By comparison, entering every game off the bench and not nearly receiving the minutes that Jackson got, T.J. Warren was a far more impressive scorer.
Warren averaged only 7.6 points per preseason game in only 76 minutes, however, he shot a dazzlingly efficient 61.5% from the field, and 22.7 points per-36 minutes.
He only attempted 5 3-pointers, making just 1, but unlike Jackson who chucks up 3-point shots like he’s not allowed to step foot inside the arc, Warren seems to have a much better grasp on his strengths and finds tremendous success driving and cutting to the rim.
I do not have Defensive Rating stats for anybody during the preseason, but Jackson’s purported two-way play would preclude that he is a more dominant defender than average.
Defensively Jackson did not outshine Warren at all, even in over twice the number of minutes played. Each player recorded 3 steals, while Jackson ended up with 6 blocks to Warren’s 3
I have not seen any defensive metrics for the preseason, but it should also be noted that while Jackson came into the NBA as a two-way player, their mediocre individual Defensive Rating for 2017-18 were extremely close: Jackson finished with a 112, while Warren trailed only slightly behind as a 114.
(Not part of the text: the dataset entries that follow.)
(** * Attachment ingestion and chat history of the Gemini Discord bot

    A shallow embedding of the attachment pipeline (classification, fetch
    with retries, upload through a temporary file, construction of the
    request parts) and of the bounded history store (SQLite or in-memory),
    together with the properties established about them.

    Source files embedded here:
    - the attachment module with [classifyDiscordAttachment]
      (module [Attachments] below),
    - [bots/Fuku/utils/attachments.js] (module [Fuku] below),
    - [config.js], the history store (module [Store] below). *)

From Stdlib Require Import ZArith List String Ascii Bool Lia Sorted DecimalString DecimalPos DecimalN.
From stdpp Require Import base gmap strings list.

Local Open Scope string_scope.
Local Open Scope Z_scope.

(** * JavaScript values and strings *)

Module Js.

(** The Numbers the code can tell apart, each given by the decimal
    digits [Number::toString] works with: an integral Number by the
    integer these digits spell, any other finite Number by its integer
    part and the digits after the point. *)
Inductive JsNumber :=
| NInt (z : Z)
| NFrac (negative : bool) (int_part : N) (frac_digits : string)
| NNaN
| NInfinity (negative : bool).

Inductive JsVal :=
| JUndefined
| JNull
| JBool (b : bool)
| JNum (n : JsNumber)
| JStr (s : string).

(** [Number.isFinite(v)]: a Number that is neither NaN nor infinite. *)
Definition Number_isFinite (v : JsVal) : bool :=
  match v with
  | JNum (NInt _) | JNum (NFrac _ _ _) => true
  | _ => false
  end.
(** The shape the three resolvers share: override, else configmap, else
    default, each branch with its log line. *)
Lemma tier_exec inst override key dflt msgOverride msgConfig tr v :
  exec (if decide (override ≠ "") then
          call (LogInfo (msgOverride +:+ override) []);; Ret override
        else
          r ← call (GetConfigMap (porterConfigKey inst));
          let cfg := configMapOrZero r in
          warnNoConfig Quote r;;
          match ConfigMap.Data cfg !! key with
          | Some v => call (LogInfo (msgConfig +:+ v) []);; Ret v
          | None => Ret dflt
          end) tr v →
  readOnly tr ∧ consulted inst override tr ∧
  v = resolved override (configReply tr) key dflt.
Proof.
  unfold consulted, resolved. destruct (decide (override ≠ "")) as [Hne | He].
  - intros H. apply exec_bind in H as (u & tr1 & tr2 & -> & H1 & [-> ->]).
    apply exec_call in H1 as (r & -> & _). simpl.
    split; [apply readOnly_log, readOnly_nil | auto].
  - intros H. apply exec_bind in H as (r & tr1 & tr2 & -> & H1 & H2).
    apply exec_call in H1 as (r' & -> & ->). simpl in H2.
    apply exec_bind in H2 as (u & tr3 & tr4 & -> & H3 & H4).
    apply warnNoConfig_exec in H3 as [Hro Hcl].
    simpl app.
    assert (Hlook : configLookups (EvGetConfigMap (porterConfigKey inst) r'
                                     :: tr3 ++ tr4)
                    = (porterConfigKey inst, r') :: configLookups tr4).
    { change (configLookups (EvGetConfigMap (porterConfigKey inst) r' :: tr3 ++ tr4))
        with ((porterConfigKey inst, r') :: configLookups (tr3 ++ tr4)).
      rewrite configLookups_app, Hcl. reflexivity. }
    assert (Htail : readOnly tr4 ∧ configLookups tr4 = [] ∧
                    v = default dflt (ConfigMap.Data (configMapOrZero r') !! key)).
    { destruct (ConfigMap.Data (configMapOrZero r') !! key) as [x |].
      - destruct H4 as (? & tr5 & -> & -> & ->).
        split; [apply readOnly_log, readOnly_nil | auto].
      - destruct H4 as [-> ->]. split; [apply readOnly_nil | auto]. }
    destruct Htail as (Hro4 & Hcl4 & ->).
    split; [| split].
    + apply readOnly_lookup, readOnly_app; assumption.
    + exists r'. rewrite Hlook, Hcl4. reflexivity.
    + unfold configReply. rewrite Hlook. simpl.
      destruct r' as [cfg | err]; [reflexivity |]. simpl.
      rewrite lookup_empty. reflexivity.
Qed.

Lemma getOutputsVolumeSize_exec inst tr res :
  exec (getOutputsVolumeSize ParseQuantity Quote inst) tr res →
  let override := InstallationSpec.OutputsVolumeSize (Installation.Spec inst) in
  readOnly tr ∧ consulted inst override tr ∧
  res = parsedSize ParseQuantity (resolved override (configReply tr) "outputsVolumeSize" "128Mi").
Proof.
  unfold getOutputsVolumeSize. intros H. cbv zeta.
  apply exec_bind in H as (v & tr1 & tr2 & -> & H1 & H2).
  apply tier_exec in H1 as (Hro & Hcons & Hv).
  assert (Htail : readOnly tr2 ∧ configLookups tr2 = [] ∧ res = parsedSize ParseQuantity v).
  { unfold parsedSize. destruct (ParseQuantity v) as [qty | err].
    - apply exec_bind in H2 as (u & tr3 & tr4 & -> & H3 & [-> ->]).
      apply exec_call in H3 as (? & -> & _).
      split; [apply readOnly_log, readOnly_nil | auto].
    - destruct H2 as [-> ->]. split; [apply readOnly_nil | auto]. }
  destruct Htail as (Hro2 & Hcl2 & ->).
  assert (Hlook : configLookups (tr1 ++ tr2) = configLookups tr1).
  { rewrite configLookups_app, Hcl2. apply app_nil_r. }
  split; [apply readOnly_app; assumption | split].
  - unfold consulted in *. rewrite Hlook. exact Hcons.
  - unfold configReply in *. rewrite Hlook, <- Hv. reflexivity.
Qed.

Lemma getPorterImageVersion_exec inst tr v pp :
  exec (getPorterImageVersion Quote inst) tr (v, pp) →
  let override := InstallationSpec.PorterVersion (Installation.Spec inst) in
  readOnly tr ∧ consulted inst override tr ∧
  v = resolved override (configReply tr) "porterVersion" "latest" ∧
  pp = pullPolicyFor v.
Proof.
  unfold getPorterImageVersion. intros H. cbv zeta.
  apply exec_bind in H as (v' & tr1 & tr2 & -> & H1 & H2).
  apply tier_exec in H1 as (Hro & Hcons & Hv).
  apply exec_bind in H2 as (u & tr3 & tr4 & -> & H3 & [-> [= -> ->]]).
  apply exec_call in H3 as (? & -> & _).
  assert (Hlook : configLookups (tr1 ++ [EvLogInfo "resolved porter image version"
                                          [LogString "version"; LogString v']] ++ [])
                  = configLookups tr1).
  { rewrite configLookups_app. apply app_nil_r. }
  split; [| split; [| split]].
  - apply readOnly_app; [assumption |]. apply readOnly_log, readOnly_nil.
  - unfold consulted in *. simpl in Hlook |- *. rewrite Hlook. exact Hcons.
  - unfold configReply in *. simpl in Hlook |- *. rewrite Hlook. exact Hv.
  - reflexivity.
Qed.

Lemma getPorterAgentServiceAccount_exec inst tr v :
  exec (getPorterAgentServiceAccount Quote inst) tr v →
  let override := InstallationSpec.ServiceAccount (Installation.Spec inst) in
  readOnly tr ∧ consulted inst override tr ∧
  v = resolved override (configReply tr) "serviceAccount" "".
Proof.
  unfold getPorterAgentServiceAccount. intros H. cbv zeta.
  apply exec_bind in H as (v' & tr1 & tr2 & -> & H1 & H2).
  apply tier_exec in H1 as (Hro & Hcons & Hv).
  apply exec_bind in H2 as (u & tr3 & tr4 & -> & H3 & [-> ->]).
  apply exec_call in H3 as (? & -> & _).
  assert (Hlook : configLookups (tr1 ++ [EvLogInfo "resolved porter agent service account"
                                          [LogString "serviceAccount"; LogString v']] ++ [])
                  = configLookups tr1).
  { rewrite configLookups_app. apply app_nil_r. }
  split; [| split].
  - apply readOnly_app; [assumption |]. apply readOnly_log, readOnly_nil.
  - unfold consulted in *. simpl in Hlook |- *. rewrite Hlook. exact Hcons.
  - unfold configReply in *. simpl in Hlook |- *. rewrite Hlook. exact Hv.
Qed.

End Resolution.

(** ** The shape of a reconciliation pass *)

Section Passes.

Variable ParseQuantity : string → Quantity.t + error.
Variable IsCoreAction : string → bool.
Variable Quote : string → string.

Lemma createJobForInstallation_exec jobName inst tr res :
  exec (createJobForInstallation ParseQuantity IsCoreAction Quote jobName inst) tr res →
  createJobTrace ParseQuantity IsCoreAction Quote jobName inst tr res.
Proof.
  unfold createJobForInstallation. intros H.
  apply exec_bind in H as (u & tr1 & tr2 & -> & H1 & H).
  apply exec_call in H1 as (? & -> & _).
  apply exec_bind in H as (r & tr0 & tr3 & -> & H0 & H).
  destruct r as [qty | err].
  - apply exec_bind in H as (e & tr4 & tr5 & -> & H4 & H).
    apply exec_call in H4 as (e' & -> & ->).
    destruct e' as [err |].
    + destruct H as [-> ->]. apply claimRefused. exact H0.
    + apply exec_bind in H as ([v pp] & tr6 & tr7 & -> & H6 & H).
      apply exec_bind in H as (u' & tr8 & tr9 & -> & H8 & H).
      apply exec_call in H8 as (? & -> & _).
      apply exec_bind in H as (sa & tr10 & tr11 & -> & H10 & H).
      apply exec_bind in H as ([params Hperm] & tr12 & tr13 & -> & H12 & H).
      apply exec_call in H12 as (? & -> & <-).
      apply exec_bind in H as (reply & tr14 & tr15 & -> & H14 & [-> ->]).
      apply exec_call in H14 as (? & -> & <-).
      exact (jobSubmitted ParseQuantity IsCoreAction Quote jobName inst tr0 qty tr6 v pp tr10 sa params _
               H0 H6 H10 Hperm).
  - destruct H as [-> ->]. rewrite app_nil_r. apply sizeRejected. exact H0.
Qed.

Lemma Reconcile_exec req tr res :
  exec (Reconcile ParseQuantity IsCoreAction Quote req) tr res →
  reconcileTrace ParseQuantity IsCoreAction Quote req tr res.
Proof.
  unfold Reconcile. intros H.
  apply exec_bind in H as (r & tr1 & tr2 & -> & H1 & H).
  apply exec_call in H1 as (r' & -> & ->).
  destruct r' as [inst | err].
  - apply exec_bind in H as (r & tr3 & tr4 & -> & H3 & H).
    apply exec_call in H3 as (r' & -> & ->).
    destruct r' as [porterJob | err].
    + destruct H as [-> ->]. apply jobFound.
    + destruct (IsNotFound err) eqn:Hnf.
      * apply exec_bind in H as (e & tr5 & tr6 & -> & H5 & H).
        apply createJobForInstallation_exec in H5.
        assert (Hres : tr6 = [] ∧ res = (Result.zero, e)).
        { destruct e; destruct H as [-> ->]; auto. }
        destruct Hres as [-> ->]. rewrite app_nil_r.
        apply jobMissing; assumption.
      * destruct H as [-> ->]. apply jobQueryFailed. exact Hnf.
  - apply exec_bind in H as (u & tr3 & tr4 & -> & H3 & [-> ->]).
    apply exec_call in H3 as (? & -> & _). apply installationNotLoaded.
Qed.

End Passes.

(** ** What a pass creates *)

Section Creations.

Variable ParseQuantity : string → Quantity.t + error.
Variable IsCoreAction : string → bool.
Variable Quote : string → string.

Lemma creations_log msg kvs tr : creations (EvLogInfo msg kvs :: tr) = creations tr.
Proof. reflexivity. Qed.

Lemma createJobTrace_creations jobName inst tr res :
  createJobTrace ParseQuantity IsCoreAction Quote jobName inst tr res →
  passCreations IsCoreAction jobName inst (creations tr) res.
Proof.
  destruct 1 as [tr0 err H0 | tr0 qty err H0
                | tr0 qty tr1 v pp tr2 sa params reply H0 H1 H2 Hperm];
    unfold creatingLog; rewrite creations_log.
  - apply getOutputsVolumeSize_exec in H0 as (Hro & _).
    rewrite (readOnly_creations _ Hro). constructor.
  - apply getOutputsVolumeSize_exec in H0 as (Hro & _).
    rewrite creations_app, (readOnly_creations _ Hro). simpl. constructor.
  - apply getOutputsVolumeSize_exec in H0 as (Hro0 & _).
    apply getPorterImageVersion_exec in H1 as (Hro1 & _).
    apply getPorterAgentServiceAccount_exec in H2 as (Hro2 & _).
    rewrite creations_app, (readOnly_creations _ Hro0). simpl.
    change (creations (tr1 ++ EvLogInfo ("Using " +:+ porterImage v) [] :: tr2 ++
              [EvRangeParameters
                 (InstallationSpec.Parameters (Installation.Spec inst)) params;
               EvCreateJob
                 (porterJobFor jobName inst (scratchVolumeClaim jobName inst qty)
                    (porterImage v) pp sa (porterArgs IsCoreAction inst params))
                 [CreateOptions.zero] reply]))
      with (creations (tr1 ++ EvLogInfo ("Using " +:+ porterImage v) [] :: tr2 ++
              [EvRangeParameters
                 (InstallationSpec.Parameters (Installation.Spec inst)) params;
               EvCreateJob
                 (porterJobFor jobName inst (scratchVolumeClaim jobName inst qty)
                    (porterImage v) pp sa (porterArgs IsCoreAction inst params))
                 [CreateOptions.zero] reply])).
    rewrite creations_app, (readOnly_creations _ Hro1), creations_log.
    rewrite creations_app, (readOnly_creations _ Hro2). simpl.
    apply claimThenJob. exact Hperm.
Qed.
We should all hope that Jackson’s poor outing was simply it being preseason on a team learning from a new head coach, who just lost their general manager, and who is without their star player in Devin Booker.
If Jackson, the still 20-year-old fourth overall selection only last season turns into nothing more than a decent role player at best, it will more completely sully the image of the franchise in the wake of the Ryan McDonough years, marking this era of tanking as one that found only one success, that of Deandre Ayton with the first overall pick.
In the meantime, first-year head coach Igor Kokoskov probably shouldn’t make any dramatic changes until he gets Devin Booker back in the starting lineup, which he is expected to do coming opening night on Wednesday October 17.
However, if even with Devin Booker by his side Josh Jackson shows over the first week of games or so that he still just cannot score with any modicum of efficiency, in particular that his 3-point shooting remains entirely unsalvageable, then he should revert back to the reserve role that he held last season, and T.J. Warren, an above-average NBA scorer, should start from there-on-out.